KAPIT: Minister of Land Development Tan Sri Dr James Jemut Masing has called for foreign medical experts to study the problem of melioidosis and leptospirosis here.
He said the state Health Department should notify the Centre for Disease Control and Prevention (CDC) in the United States and request disease experts to visit Kapit.
“We are concerned about this disease as it has caused a lot of fear among the people not only here but from outside as well. We should inform the CDC and invite the experts to come over to investigate,” said Masing.
The Belaga assemblyman pointed out that even senior personnel avoided visiting the division for fear of contracting the disease.
“This is proof of the feeling of panic among the people, not only the locals but also from outside as well and that is why we need to get the experts from outside to assist us. We must be transparent with this,” he stressed during a recent visit to Kapit Hospital to see a patient suffering from melioidosis and another suspected to have contracted leptospirosis.
Andress Bawing, 49, who works for the Waterworks Section of the Kapit Public Works Department has been hospitalised for over three months for melioidosis.
Meanwhile, Belaja Embam, 49, from Nanga Antawau, Baleh, has been in the hospital for a week for suspected leptospirosis.
Masing said melioidosis has long existed but the diagnosis was not available in the past.
“It first happened in Belaga and then now it happened at my area in Baleh.
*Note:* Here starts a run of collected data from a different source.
Lemma keeps_weaken {A} (m : PM S A) (Q Q' : A → Prop) : keeps I m Q → (∀ a, Q a → Q' a) → keeps I m Q'.
Proof.
  intros Hm HQ s HI. specialize (Hm s HI). destruct (m s) as [[a|?|?|] s']; [|done..]. naive_solver.
Qed.

Lemma keeps_any {A} (m : PM S A) (Q : A → Prop) : keeps I m Q → keeps I m (λ _, True).
Proof. intros Hm. by apply (keeps_weaken m Q). Qed.

(** A computation on a part of the state. *)
Lemma keeps_focus {T A} (J : T → Prop) (view : S → T) (upd : T → S → S) (m : PM T A) (Q : A → Prop) :
  keeps J m Q → (∀ s, I s → J (view s)) → (∀ s t, I s → J t → I (upd t s)) → keeps I (pfocus view upd m) Q.
Proof.
  intros Hm Hv Hu s HI. unfold pfocus. specialize (Hm (view s) (Hv s HI)).
  destruct (m (view s)) as [[a|?|?|] t]; [|done..]. destruct Hm. split; [by apply Hu|done].
Qed.

Lemma keeps_modify (f : S → S) (Q : unit → Prop) : (∀ s, I s → I (f s)) → Q tt → keeps I (pmodify f) Q.
Proof. intros Hf HQ s HI. split; [by apply Hf|done]. Qed.
End Keeps.

#[export] Hint Resolve keeps_panic keeps_fuel : keeps.

(** ** Databases that return what was written

    [holds_values table P d]: whatever [d] returns for a field of a row of [table]
    satisfies [P].  A binding states once that writing values of [P] and any other
    call on the table keep this; the workload is verified against the class. *)

Definition value_pred := string → string → bytes → Prop.

Definition row_ok (P : value_pred) (key : string) (values : row) : Prop :=
  map_Forall (λ field value, P key field value) values.

Lemma row_ok_empty P key : row_ok P key ∅.
Proof. apply map_Forall_empty. Qed.

Lemma row_ok_insert P key field value values :
  P key field value → row_ok P key values → row_ok P key (<[field := value]> values).
Proof. intros. by apply map_Forall_insert_2. Qed.

(** Fields for which [P] has a value: a database may answer anything under a name
    that was never written. *)
Definition known_fields (P : value_pred) (fields : list string) : Prop :=
  ∀ f, f ∈ fields → ∃ key v, P key f v.

Record batch_holds {D} (table : string) (P : value_pred) (I : D → Prop) (b : BatchDB D) : Prop := mkBatchHolds {
  vb_Insert keys values : Forall2 (row_ok P) keys values → keeps I (BatchInsert b table keys values) (λ _, True);
  vb_Read keys fields : keeps I (BatchRead b table keys fields) (λ _, True);
  vb_Update keys values : Forall2 (row_ok P) keys values → keeps I (BatchUpdate b table keys values) (λ _, True);
  vb_Delete keys : keeps I (BatchDelete b table keys) (λ _, True);
}.

Class ValueDB (D : Type) `{!YcsbDB D} := mkValueDB {
  holds_values : string → value_pred → D → Prop;
  vd_Read table P key fields :
    keeps (holds_values table P) (db_Read table key fields) (λ r, known_fields P fields → ∀ v, r = inl v → row_ok P key v);
  vd_Scan table P key n fields : keeps (holds_values table P) (db_Scan table key n fields) (λ _, True);
  vd_Update table P key values :
    row_ok P key values → keeps (holds_values table P) (db_Update table key values) (λ _, True);
  vd_Insert table P key values :
    row_ok P key values → keeps (holds_values table P) (db_Insert table key values) (λ _, True);
  vd_Delete table P key : keeps (holds_values table P) (db_Delete table key) (λ _, True);
  vd_batch b table P : db_batch = Some b → batch_holds table P (holds_values table P) b;
}.

(** Reading the clock and measuring do not touch the values. *)
Class ValueMeasured (D : Type) `{!YcsbDB D} `{!ValueDB D} `{!Measured D} := mkValueMeasured {
  vm_Now table P : keeps (holds_values (D := D) table P) (m_Now (D := D)) (λ _, True);
  vm_Measure table P op start lan :
    keeps (holds_values (D := D) table P) (m_Measure (D := D) op start lan) (λ _, True);
}.

(** The wrapper keeps the promise of the database it wraps. *)
Section WrapperHolds.
Context {D : Type} `{!YcsbDB D} `{!ValueDB D}.

Definition wrapper_holds (table : string) (P : value_pred) (s : D * YWorld) : Prop := holds_values table P s.1.

Lemma wrapper_on_db {A} table P (m : PM D A) (Q : A → Prop) :
  keeps (holds_values table P) m Q → keeps (wrapper_holds table P) (on_db m) Q.
Proof. intros Hm. by apply (keeps_focus _ (holds_values table P)). Qed.

Lemma wrapper_now table P : keeps (wrapper_holds table P) y_now (λ _, True).
Proof. by intros s HI. Qed.

Lemma wrapper_measure table P op start lan : keeps (wrapper_holds table P) (y_measure op start lan) (λ _, True).
Proof. by apply keeps_modify. Qed.

Lemma wrapper_measured_keeps {A} table P op (err_of : A → option error) (m : PM D A) (Q : A → Prop) :
  keeps (holds_values table P) m Q → keeps (wrapper_holds table P) (measured op err_of m) Q.
Proof.
  intros Hm. unfold measured, measure.
  eapply keeps_bind; [apply wrapper_now|]. intros start _.
  eapply keeps_bind; [by apply wrapper_on_db|]. intros a Ha.
  eapply keeps_bind; [|intros ? _; by apply keeps_ret].
  eapply keeps_bind; [apply wrapper_now|]. intros now _.
  destruct (err_of a); [apply wrapper_measure|].
  eapply keeps_bind; [apply wrapper_measure|]. intros ? _. apply wrapper_measure.
Qed.

Lemma each_read_keeps table P keys fields : keeps (holds_values table P) (each_read table keys fields) (λ _, True).
Proof.
  induction keys as [|key keys IH]; [by apply keeps_ret|].
  eapply keeps_bind; [apply vd_Read|]. intros [?|?] _; [done|by apply keeps_ret].
Qed.

Lemma each_write_keeps table P op keys values :
  (∀ key v, row_ok P key v → keeps (holds_values table P) (op table key v) (λ _, True)) →
  Forall2 (row_ok P) keys values → keeps (holds_values table P) (each_write op table keys values) (λ _, True).
Proof.
  intros Hop. induction 1 as [|key v keys values Hv _ IH]; [by apply keeps_ret|].
  eapply keeps_bind; [by apply Hop|]. intros [?|] _; [by apply keeps_ret|done].
Qed.

Lemma each_delete_keeps table P keys : keeps (holds_values table P) (each_delete table keys) (λ _, True).
Proof.
  induction keys as [|key keys IH]; [by apply keeps_ret|].
  eapply keeps_bind; [apply vd_Delete|]. intros [?|] _; [by apply keeps_ret|done].
Qed.

Lemma wrapper_batch_holds table P :
  batch_holds table P (wrapper_holds table P) (mkBatchDB _ wrapper_BatchInsert wrapper_BatchRead wrapper_BatchUpdate wrapper_BatchDelete).
Proof.
  constructor; intros keys; simpl; unfold wrapper_BatchInsert, wrapper_BatchRead, wrapper_BatchUpdate,
    wrapper_BatchDelete; destruct db_batch as [b|] eqn:E.
  - intros. by apply wrapper_measured_keeps, (vb_Insert _ _ _ b (vd_batch b table P E)).
  - intros. apply wrapper_on_db, each_write_keeps; [apply vd_Insert|done].
  - intros. apply wrapper_measured_keeps, (vb_Read _ _ _ b (vd_batch b table P E)).
  - intros. eapply keeps_bind; [apply wrapper_on_db, each_read_keeps|]. intros ? _. by apply keeps_ret.
  - intros. by apply wrapper_measured_keeps, (vb_Update _ _ _ b (vd_batch b table P E)).
  - intros. apply wrapper_on_db, each_write_keeps; [apply vd_Update|done].
  - apply wrapper_measured_keeps, (vb_Delete _ _ _ b (vd_batch b table P E)).
  - apply wrapper_on_db, each_delete_keeps.
Qed.

#[export, refine] Instance wrapper_values : ValueDB (D * YWorld) :=
  mkValueDB _ _ wrapper_holds _ _ _ _ _ _.
Proof.
  - intros. apply wrapper_measured_keeps, vd_Read.
  - intros. apply wrapper_measured_keeps, vd_Scan.
  - intros. by apply wrapper_measured_keeps, vd_Update.
  - intros. by apply wrapper_measured_keeps, vd_Insert.
  - intros. apply wrapper_measured_keeps, vd_Delete.
  - intros b table P [= <-]. apply wrapper_batch_holds.
Defined.

#[export, refine] Instance wrapper_measured_values : ValueMeasured (D * YWorld) := mkValueMeasured _ _ _ _ _ _.
Proof.
  - intros. apply wrapper_now.
  - intros. apply wrapper_measure.
Defined.
End WrapperHolds.

(** ** A reference database

    What the comments of pkg/ycsb/db.go ask of a database: [Insert] stores a row,
    [Update] overwrites the given fields of a row, [Read] returns the fields asked
    for (all of them for an empty list).  It has no scans and no batches. *)

Definition MemDB : Type := gmap (string * string) row.

Definition mem_row (table key : string) (m : MemDB) : row := default ∅ (m !! (table, key)).

Definition select_fields (fields : list string) (values : row) : row :=
  match fields with [] => values | _ => filter (λ fv, fv.1 ∈ fields) values end.

#[export] Instance mem_db : YcsbDB MemDB :=
  mkYcsbDB MemDB
    (λ table key fields m, (Ok (inl (select_fields fields (mem_row table key m))), m))
    (λ table startKey count fields m, (Ok (inr "scan is not supported"), m))
    (λ table key values m, (Ok None, <[(table, key) := values ∪ mem_row table key m]> m))
    (λ table key values m, (Ok None, <[(table, key) := values]> m))
    (λ table key m, (Ok None, delete (table, key) m))
    None.

#[export] Instance mem_measured : Measured MemDB :=
  mkMeasured MemDB (pret (mkTime 0 None)) (λ _ _ _, pret tt).

Lemma row_ok_select P key fields values : row_ok P key values → row_ok P key (select_fields fields values).
Proof.
  intros Hv. unfold select_fields. destruct fields; [done|]. intros f v [Hl _]%map_lookup_filter_Some. by apply Hv.
Qed.

(** The rows of one table. *)
Definition mem_holds (table : string) (P : value_pred) (m : MemDB) : Prop :=
  ∀ key values, m !! (table, key) = Some values → row_ok P key values.

Lemma row_ok_mem (P : value_pred) (table key : string) (m : MemDB) : mem_holds table P m → row_ok P key (mem_row table key m).
Proof.
  intros Hm. unfold mem_row. destruct (m !! (table, key)) as [r|] eqn:E; simpl; [|apply row_ok_empty].
  apply (Hm _ _ E).
Qed.

Lemma mem_holds_insert (P : value_pred) (table key : string) (values : row) (m : MemDB) :
  row_ok P key values → mem_holds table P m → mem_holds table P (<[(table, key) := values]> m).
Proof.
  unfold mem_holds, MemDB. intros Hv Hm key' values' [[[= <-] <-]|[_ Hl]]%lookup_insert_Some; [done|]. by apply Hm.
Qed.

#[export, refine] Instance mem_values : ValueDB MemDB := mkValueDB MemDB _ mem_holds _ _ _ _ _ _.
Proof.
  - intros table P key fields m Hm. simpl. split; [done|]. intros _ v [= <-]. by apply row_ok_select, row_ok_mem.
  - by intros table P key n fields m Hm.
  - intros table P key values Hv m Hm. simpl. split; [|done]. apply mem_holds_insert; [|done].
    apply map_Forall_union_2; [done|by apply row_ok_mem].
  - intros table P key values Hv m Hm. simpl. split; [|done]. by apply mem_holds_insert.
  - intros table P key m Hm. simpl. split; [|done]. intros key' values [_ Hl]%lookup_delete_Some. by apply Hm.
  - done.
Defined.

#[export] Instance mem_measured_values : ValueMeasured MemDB.
Proof. split; by intros. Qed.

(** A database whose inserts always succeed and store the row; the measuring
    wrapper passes them on. *)
Class RowStore (D : Type) `{!YcsbDB D} := mkRowStore {
  rs_rows : D → MemDB;
  rs_Insert table key values d :
    ∃ d', db_Insert table key values d = (Ok None, d') ∧ rs_rows d' = <[(table, key) := values]> (rs_rows d);
}.

#[export, refine] Instance mem_store : RowStore MemDB := mkRowStore MemDB _ id _.
Proof. intros table key values d. by eexists. Defined.

#[export, refine] Instance wrapper_store `{!YcsbDB D} `{!RowStore D} : RowStore (D * YWorld) :=
  mkRowStore (D * YWorld) _ (λ s, rs_rows s.1) _.
Proof.
  intros table key values [d w]. destruct (rs_Insert table key values d) as (d' & Hi & Hr).
  cbn. unfold wrapper_Insert, measured, on_db, pfocus, y_now, measure, y_measure, pmodify, pbind, pret. cbn. rewrite Hi. cbn.
  eexists. split; [reflexivity|]. exact Hr.
Defined.

(** ** Properties of the measurements *)

(** How many measurements an operation has. *)
Definition measured_count (op : string) (m : Measurer) : nat :=
  match m with
  | MCsv opCsv => length (default [] (opCsv !! op))
  | MHistograms hs => length (default [] (hs !! op))
  end.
The diseases have become quite serious, we’re concerned when it affects people’s health.”
He was happy to note that both patients were responding well to treatment.
Kapit has the most number of melioidosis cases in the state followed by Belaga.
Melioidosis is a disease caused by the bacteria Burkholderia pseudomallei, which can be found in contaminated or polluted soil and water.
The disease infects humans or animals through contact with the contaminated source, drinking contaminated water or through open wounds.
From Jan 1 to Aug 3, a total of 35 cases were reported in Sarawak with five deaths.
Last year there were 343 cases involving 17 deaths.
Every year, the disease claims thousands of lives in Thailand.
Meanwhile, leptospirosis cases are sporadic and not clusters or outbreaks.
From Jan 1 to Aug 3, a total of 56 cases were reported with five deaths while last year there were 49 cases.
The disease is caused by the presence of rats, especially at warehouses and unsafe sources of drinking water.